SECURITIES AND EXCHANGE COMMISSION

Washington, D.C.  20549

 

FORM 8-K

 

CURRENT REPORT

Pursuant to Section 13 or 15(d) of
The Securities Exchange Act of 1934

 

Date of report (Date of earliest event reported):  January 18, 2015

 

TRIBUNE PUBLISHING COMPANY

(Exact name of registrant as specified in its charter)

 

Delaware

 

001-36230

 

38-3919441

(State or other jurisdiction
of incorporation)

 

(Commission File Number)

 

(I.R.S. Employer
Identification Number)

 

435 North Michigan Avenue

Chicago, Illinois 60611

(Address of Principal Executive Offices) (Zip Code)

 

312-222-9100

(Registrant’s Telephone Number, Including Area Code)

 

Not Applicable

(Former Name or Former Address, if Changed Since Last Report)

 

Check the appropriate box below if the Form 8-K filing is intended to simultaneously satisfy the filing obligation of the registrant under any of the following provisions:

 

oWritten communications pursuant to Rule 425 under the Securities Act (17 CFR 230.425)

oSoliciting material pursuant to Rule 14a-12 under the Exchange Act (17 CFR 240.14a-12)

oPre-commencement communications pursuant to Rule 14d-2(b) under the Exchange Act (17 CFR 240.14d-2(b))
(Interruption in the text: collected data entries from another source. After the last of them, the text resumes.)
(** What [decode] makes of the fragments of a buffer. *)
Lemma decode_encode_buffer buffer maxSize :
  Forall is_byte (toUint8Array buffer) →
  toUint8Array (decode (encode buffer maxSize))
  = toUint8Array buffer ++ (if Nat.odd (length (toUint8Array buffer)) then [0] else []) ∧
  readPos (decode (encode buffer maxSize)) = 0 ∧ wf (decode (encode buffer maxSize)).
Proof.
  intros Hb. destruct (encode_units buffer maxSize Hb) as (pss & -> & Hc & _).
  assert (Hp : Forall (Forall byte_pair) pss).
  { apply Forall_concat. rewrite Hc. by apply byte_pairs_bytes. }
  destruct (decode_writes _ _ (decode_loop_units pss Hp)) as (_ & -> & Hr & Hwf).
  by rewrite Hc, units_bytes_pairs.
Qed.

Lemma length_byte_pairs (bs : list Z) : length (byte_pairs bs) = Nat.div2 (S (length bs)).
Proof.
  induction bs as [|x|x y l IH] using list_pair_ind; [done..|].
  cbn [byte_pairs length]. by rewrite IH.
Qed.

Lemma encode_length_le buffer maxSize :
  Forall is_byte (toUint8Array buffer) → 3 ≤ maxSize →
  (length (encode buffer maxSize) ≤ Nat.max 1 (Nat.div2 (S (length (toUint8Array buffer)))))%nat.
Proof.
  intros Hb Hm. destruct (encode_units buffer maxSize Hb) as (pss & -> & Hc & Hk).
  destruct (Hk Hm) as [_ Hne].
  rewrite length_map, <- length_byte_pairs, <- Hc. destruct Hne as [->|Hne]; [simpl; lia|].
  apply Nat.max_le_iff. right.
  clear -Hne. induction Hne as [|ps pss Hps _ IH]; [done|].
  simpl. rewrite length_app. destruct ps; [done|]. simpl. lia.
Qed.

Lemma hex_byte_all c : is_byte c → hex_byte_ok c = true.
Proof. apply (byte_cases hex_byte_ok). by vm_compute. Qed.

Lemma unit_text_alphabet p :
  byte_pair p → Forall (λ c, is_hex_upper c ∨ 255 < c < 2 ^ 16) (unit_text p).
Proof.
  intros Hp. pose proof Hp as [Hl Hh]. unfold is_byte in *.
  unfold unit_text. rewrite charCode_of_bytes by done.
  destruct (Z.gtb_spec (p.1 + 256 * p.2) 255).
  - unfold String_fromCharCode. rewrite Z.mod_small by lia. constructor; [right; lia|constructor].
  - assert (p.2 = 0) as -> by lia. replace (p.1 + 256 * 0) with p.1 by lia.
    pose proof (hex_byte_all p.1 Hl) as Hok. unfold hex_byte_ok in Hok.
    destruct (toUpperCase _) as [|h1 [|h2 [|]]]; try done.
    apply andb_prop in Hok as [Hok _]. apply andb_prop in Hok as [H1 H2].
    unfold is_hex_upper. constructor; [left; lia|]. constructor; [left; lia|constructor].
Qed.

(** X9 -- Under a budget of 3 or more, [encode] returns no empty fragment but
    the single one of an empty buffer, and at most one fragment for every
    two bytes; a fragment holds upper-case hexadecimal digits and
    characters above 0xFF, nothing else. *)
Theorem encode_fragments_shape (buffer : ByteBuffer.t) (maxSize : Z) :
  Forall is_byte (toUint8Array buffer) →
  3 ≤ maxSize →
  (toUint8Array buffer ≠ [] → Forall (λ fragment, fragment ≠ []) (encode buffer maxSize)) ∧
  (1 ≤ length (encode buffer maxSize) ≤ Nat.max 1 (Nat.div2 (S (length (toUint8Array buffer)))))%nat ∧
  Forall (Forall (λ c, is_hex_upper c ∨ 255 < c < 2 ^ 16)) (encode buffer maxSize).
Proof.
  intros Hb Hm. pose proof (encode_length_pos buffer maxSize) as Hpos.
  destruct (encode_units buffer maxSize Hb) as (pss & E & Hc & Hk).
  rewrite E in *. clear E.
  destruct (Hk Hm) as [_ Hne]. clear Hk.
  assert (Hp : Forall (Forall byte_pair) pss).
  { apply Forall_concat. rewrite Hc. by apply byte_pairs_bytes. }
  assert (Hlen : ∀ bs : list Z, length (byte_pairs bs) = Nat.div2 (S (length bs))).
  { induction bs as [|x|x y l IH] using list_pair_ind; [done..|].
    cbn [byte_pairs length]. rewrite IH. done. }
  split_and!.
  - intros Hbytes. destruct Hne as [->|Hne].
    + simpl in Hc. destruct (toUint8Array buffer) as [|? [|]]; done.
    + apply Forall_map. rewrite Forall_forall in *. intros ps Hin E.
      apply units_text_nil in E; [|auto]. by apply (Hne ps).
  - done.
  - rewrite length_map, <- Hlen, <- Hc. destruct Hne as [->|Hne]; [simpl; lia|].
    apply Nat.max_le_iff. right.
    clear -Hne. induction Hne as [|ps pss Hps _ IH]; [done|].
    simpl. rewrite length_app. destruct ps; [done|]. simpl. lia.
  - apply Forall_map. eapply Forall_impl; [exact Hp|]. intros ps Hps. simpl.
    unfold units_text. apply Forall_concat, Forall_map.
    eapply Forall_impl; [exact Hps|]. intros p. apply unit_text_alphabet.
Qed.

Lemma encode_fragments_shape_witness :
  Z.of_nat (length (encode (ByteBuffer.from [1; 0; 2; 0; 3; 3]) 4)) ≤ 3.
Proof.
  destruct (encode_fragments_shape (ByteBuffer.from [1; 0; 2; 0; 3; 3]) 4) as (_ & [_ H] & _).
  - rewrite toUint8Array_from. repeat constructor; unfold is_byte; lia.
  - lia.
  - rewrite toUint8Array_from in H.
    change (Nat.max 1 (Nat.div2 (S (length [1; 0; 2; 0; 3; 3])))) with 3%nat in H. lia.
Defined.

End PacketEncoderMore.

(** ** HeaderCodec: the hexadecimal text of a buffer *)

Section HeaderCodecMore.
Import ByteBuffer HeaderCodec.

Lemma encode_loop_hex bytes : ∀ hex, encode_loop bytes hex = hex ++ bytes_hex bytes.
Proof.
  induction bytes as [|c bytes IH]; intros hex; simpl; [by rewrite app_nil_r|].
  rewrite IH. unfold bytes_hex. simpl. by rewrite <- app_assoc.
Qed.

Lemma encodeToHex_eq buffer :
  encodeToHex buffer = str "(0x" ++ bytes_hex (toUint8Array buffer) ++ str ")".
Proof. unfold encodeToHex. by rewrite encode_loop_hex, <- app_assoc. Qed.

Lemma byte_hex_cases c :
  is_byte c →
  ∃ h1 h2, byte_hex c = [h1; h2] ∧ is_hex_upper h1 ∧ is_hex_upper h2
         ∧ nan_as_zero (parseInt16 [h1; h2]) = c.
Proof.
  intros Hc. pose proof (hex_byte_all c Hc) as Hok. unfold hex_byte_ok in Hok.
  unfold byte_hex. destruct (toUpperCase _) as [|h1 [|h2 [|]]]; try done.
  apply andb_prop in Hok as [Hok H3]. apply andb_prop in Hok as [H1 H2].
  exists h1, h2. unfold is_hex_upper. split_and!; [done|lia..].
Qed.

Lemma length_bytes_hex bytes :
  Forall is_byte bytes → length (bytes_hex bytes) = (2 * length bytes)%nat.
Proof.
  induction 1 as [|c bytes Hc _ IH]; [done|].
  destruct (byte_hex_cases c Hc) as (h1 & h2 & E & _).
  unfold bytes_hex in *. simpl. rewrite E. simpl. lia.
Qed.
(** * gemini_analysis.py: the resumable batch-submission controller

    A shallow embedding of [src/gemini_analysis.py] and the properties of
    its batch driver: the loader of the completion ledger, the directory
    enumeration, the retry loop and the result writer.

    Conventions of the embedding.
    - A Python [str] is a [string]; a character is a code point below 256.
    - A path is the list of its components below [args.image_directory];
      [os.path.join p name] is [p ++ [name]].
    - [responses.txt] is text, read with universal newlines and written on
      a POSIX host (a written newline stays one line feed).
    - The program runs in a state-and-exception monad that also records
      the sequence of effects (remote calls, writes, prints, sleeps).
    - Inside the [try] block three statements may raise: the remote call,
      the print of the answer and the write of its line (a text that the
      console or the file cannot take); what raises there leaves no
      effect behind and is handled by the [except] clause.  The flush of
      a written line, the update of the ledger and the prints outside
      the [try] block succeed.
    - [main] is modelled from line 150 on: the diagnostics at its top
      (API key echo, client set-up, model listing, lines 137-148) come
      before the prompt is read and are left out of a run. *)

From Equations Require Import Equations.
From Stdlib Require Import Ascii String.
From stdpp Require Import base decidable option list sorting gmap strings.

Set Warnings "-register-all".

(** ** Python string operations used by the program *)

Module Py.

Local Open Scope char_scope.

Definition LF : ascii := "010".
Definition CR : ascii := "013".

(** [str.isspace] on one character, for code points below 256. *)
Definition isspace (c : ascii) : bool :=
  match c with
  | "009" | "010" | "011" | "012" | "013"
  | "028" | "029" | "030" | "031" | " " | "133" | "160" => true
  | _ => false
  end.

Fixpoint lstrip (s : string) : string :=
  match s with
  | EmptyString => EmptyString
  | String c s' => if isspace c then lstrip s' else s
  end.

Fixpoint rstrip (s : string) : string :=
  match s with
  | EmptyString => EmptyString
  | String c s' =>
      match rstrip s' with
      | EmptyString => if isspace c then EmptyString else String c EmptyString
      | r => String c r
      end
  end.

(** [s.strip()] *)
Definition strip (s : string) : string := rstrip (lstrip s).

(** [s.split(sep)] for a one-character separator.  Python returns a
    list that is never empty; the first field and the remaining fields
    are returned separately, so that [entry_list[0]] is total. *)
Fixpoint split (sep : ascii) (s : string) : string * list string :=
  match s with
  | EmptyString => (EmptyString, [])
  | String c s' =>
      let '(hd, tl) := split sep s' in
      if Ascii.eqb c sep then (EmptyString, hd :: tl) else (String c hd, tl)
  end.

(** Text-mode reading translates "\r\n" and a lone "\r" to "\n":
    a carriage return is read as a line feed, and a line feed that
    comes right after a carriage return is dropped ([pending_cr]). *)
Fixpoint translate_newlines (pending_cr : bool) (s : string) : string :=
  match s with
  | EmptyString => EmptyString
  | String c s' =>
      if Ascii.eqb c CR then String LF (translate_newlines true s')
      else if Ascii.eqb c LF && pending_cr then translate_newlines false s'
      else String c (translate_newlines false s')
  end.

Definition universal_newlines (s : string) : string :=
  translate_newlines false s.

(** The lines of a text, each with its line feed, as [for line in file]
    yields them; a last line need not be terminated. *)
Fixpoint splitlines (s : string) : list string :=
  match s with
  | EmptyString => []
  | String c s' =>
      if Ascii.eqb c LF then String c EmptyString :: splitlines s'
      else match splitlines s' with
           | [] => [String c EmptyString]
           | l :: ls => String c l :: ls
           end
  end.

Definition file_lines (content : string) : list string :=
  splitlines (universal_newlines content).

(** [sorted(names)]: strings compare by code point. *)
Definition sorted (names : list string) : list string :=
  merge_sort String.le names.

End Py.

(** ** The image directory *)

Definition path := list string.

(** A directory entry.  [Reg ok] is a regular file (or a link to one),
    [ok] telling whether [PIL.Image.open] accepts it; [Dir link es] is a
    directory, [link] telling whether the entry is a symbolic link to it;
    [Other] is anything else (socket, fifo, dangling link). *)
Inductive node :=
| Reg (ok : bool)
| Other
| Dir (link : bool) (entries : list (string * node)).

Module Os.

Definition is_dir (n : node) : bool :=
  match n with Dir _ _ => true | _ => false end.

Fixpoint lookup_entry (name : string) (es : list (string * node)) : option node :=
  match es with
  | [] => None
  | (k, n) :: es' => if decide (k = name) then Some n else lookup_entry name es'
  end.

(** The node a path leads to, starting from the node of the image
    directory. *)
Fixpoint resolve (n : node) (p : path) : option node :=
  match p with
  | [] => Some n
  | name :: p' =>
      match n with
      | Dir _ es =>
          match lookup_entry name es with
          | Some c => resolve c p'
          | None => None
          end
      | _ => None
      end
  end.

Definition path_join (p : path) (name : string) : path := p ++ [name].

(** [os.path.isfile]: follows links, true on regular files only. *)
Definition path_isfile (root : node) (p : path) : bool :=
  match resolve root p with Some (Reg _) => true | _ => false end.

Definition dirnames (es : list (string * node)) : list string :=
  (filter (λ e, Is_true (is_dir e.2)) es).*1.

Definition filenames (es : list (string * node)) : list string :=
  (filter (λ e, ¬ Is_true (is_dir e.2)) es).*1.

(** [os.walk(top)], top-down, links to directories listed but not
    entered; a [top] that is missing or not a directory yields nothing. *)
Fixpoint walk (top : path) (n : node) : list (path * list string * list string) :=
  match n with
  | Dir _ es =>
      (top, dirnames es, filenames es) ::
      (fix below (l : list (string * node)) :=
         match l with
         | [] => []
         | (name, c) :: l' =>
             match c with
             | Dir false _ => walk (path_join top name) c ++ below l'
             | _ => below l'
             end
         end) es
  | _ => []
  end.

End Os.

(** ** Effects *)

(** One request to [client.models.generate_content]. *)
Record request := Request {
  req_model : string;
  req_prompt : string;
  req_image : path
}.

(** What the program prints. *)
Inductive message :=
| MsgExisting (n : nat)                  (* "<n> existing responses detected" *)
| MsgStartingNew                         (* "Starting new responses file" *)
| MsgSubdir (name : string)              (* print(subdirname) *)
| MsgAlreadyWritten (name : string)      (* "ALREADY WRITTEN SO SKIPPING <name>" *)
| MsgResponse (line : string)            (* print(response_csv_line, end="") *)
| MsgError (p : path) (try max : nat)    (* "Error on image <p>, try k/max" and the exception *)
| MsgRetrying (wait : nat)               (* "Retrying in <wait> seconds..." *)
| MsgMaxRetries.                         (* "Max retries reached. ..." *)

Inductive event :=
| EvPrint (m : message)
| EvImageOpen (p : path)
| EvGenerate (r : request)
| EvWrite (line : string)
| EvFlush
| EvSetAdd (name : string)
| EvSleep (seconds : nat).

Inductive exn :=
| PromptOpenError                        (* open("prompt_text.txt", 'r') *)
| ResponsesReadError                     (* open(responses_filename, "r") *)
| ResponsesAppendError                   (* open(responses_filename, "a") *)
| FileNotFoundError (p : path)           (* os.listdir of a missing path *)
| NotADirectoryError (p : path)          (* os.listdir of a non-directory *)
| ImageOpenError (p : path)              (* PIL.Image.open *)
| GenerateError                          (* generate_content, or response.text *)
| StdoutError                            (* print(response_csv_line, end="") *)
| FileWriteError.                        (* responses_fp.write *)

Inductive result (A : Type) :=
| Ok (a : A)
| Raise (e : exn).
Arguments Ok {A} a.
Arguments Raise {A} e.

(** The mutable state of a run.  [remote] is the state of what lies
    outside the program, the inference service first of all;
    [responses_txt] is the content of responses.txt on disk
    ([None]: no such file); [buffer] is what was written to
    [responses_fp] and not yet flushed. *)
Record state (W : Type) := State {
  remote : W;
  responses_txt : option string;
  buffer : string;
  already_written_set : gset string
}.
Arguments State {W}.
Arguments remote {W}.
Arguments responses_txt {W}.
Arguments buffer {W}.
Arguments already_written_set {W}.

Definition M (W A : Type) : Type := state W → result A * state W * list event.

Global Instance M_ret {W} : MRet (M W) := λ A a s, (Ok a, s, []).

Global Instance M_bind {W} : MBind (M W) := λ A B k m s,
  match m s with
  | (Ok a, s1, t1) => let '(r, s2, t2) := k a s1 in (r, s2, t1 ++ t2)
  | (Raise e, s1, t1) => (Raise e, s1, t1)
  end.

Definition raise {W A} (e : exn) : M W A := λ s, (Raise e, s, []).

Definition emit {W} (e : event) : M W unit := λ s, (Ok tt, s, [e]).

(** [try: body except Exception as e: handler e]. *)
Definition try_except {W A} (body : M W A) (handler : exn → M W A) : M W A := λ s,
  match body s with
  | (Raise e, s1, t1) => let '(r, s2, t2) := handler e s1 in (r, s2, t1 ++ t2)
  | done => done
  end.

(** [for x in l: body x], where [continue] is the end of [body]. *)
Fixpoint for_each {W A} (l : list A) (body : A → M W unit) : M W unit :=
  match l with
  | [] => mret tt
  | x :: l' => body x;; for_each l' body
  end.

Definition print {W} (m : message) : M W unit := emit (EvPrint m).

(** ** The program *)

(** Rights on responses.txt: whether it opens for reading and for
    appending. *)
Record access := Access { can_read : bool; can_append : bool }.

Section Program.

(** What lies outside the program is in a state of type [W].  The
    inference service: a request is answered with a text or fails (any
    exception, or a response without text), and the state moves on. *)
Context {W : Type}.
Variable generate_content : W → request → option string * W.

(** The console and the file: whether, in a given state, the print of a
    line (line 107) and the write of a line to [responses_fp] (line 109)
    raise, as they do on a text that cannot be encoded. *)
Variable print_raises : W → string → bool.
Variable write_raises : W → string → bool.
oPre-commencement communications pursuant to Rule 13e-4(c) under the Exchange Act (17 CFR 240.13e-4(c))

 

 

 



 

Item 5.02                                           Departure of Directors or Certain Officers; Election of Directors; Appointment of Certain Officers; Compensatory Arrangements of Certain Officers

 

On January 20, 2015, Tribune Publishing Company (the “Company”) announced that John B. Bode stepped down as the Company’s Executive Vice President and Chief Financial Officer effective January 18, 2015 and would be succeeded by Sandra J. Martin, currently Senior Vice President, Corporate Finance and Investor Relations.  Ms. Martin will assume the role of Interim Chief Financial Officer as the Company undertakes a search for a new Chief Financial Officer.

 

Ms. Martin, age 53, has served as the Company’s Senior Vice President, Corporate Finance and Investor Relations since November 2014 and its Vice President, Corporate Finance and Investor Relations since March 2014. Prior to joining the Company, Ms. Martin served as Vice President, Corporate Controller for Belo Corp. (a media company) from April 2010 through March 2014. Ms. Martin also served as Chief Financial Officer for Entech Solar (a renewable energy technologies company) from March 2009 through mid-April 2010.

 

The Company has entered into a Separation Agreement with Mr. Bode which provides that he will receive the following compensation and benefits in connection with his separation:

 

·                  A cash payment equal to 12 months of Mr. Bode’s current annual base salary; this amount, which was due in a lump sum under the terms of Mr. Bode’s employment agreement, will instead be paid in monthly installments through the end of 2015;

 

·                  An additional cash payment equal to 75% of Mr. Bode’s current annual base salary, payable in a lump sum, in lieu of an annual bonus for 2014;

 

·                  An additional monthly cash payment for 12 months equal to the monthly COBRA coverage payment for Mr. Bode; and

 

·                  Accelerated vesting of that portion of Mr. Bode’s outstanding equity awards (stock options and restricted stock units) that would otherwise vest on March 1, 2015 (10,000 options with an exercise price of $19.20 per share and 3,750 restricted stock units) with an extended period to exercise the stock options, for up to one year post-termination.

 

The Separation Agreement includes a customary release of claims, as well as non-solicitation, non-interference, non-disparagement and confidentiality provisions.

 

The foregoing description of the Separation Agreement does not purport to be complete and is qualified in its entirety by reference to the full text of the Separation Agreement, which is attached to this current report as Exhibit 10.1 and is incorporated herein by reference.

 

Item 7.01                                           Regulation FD Disclosure

 

A press release relating to Mr. Bode’s departure and Ms. Martin’s appointment as the Company’s Interim Chief Financial Officer is furnished herewith as Exhibit 99.1 and incorporated herein by reference.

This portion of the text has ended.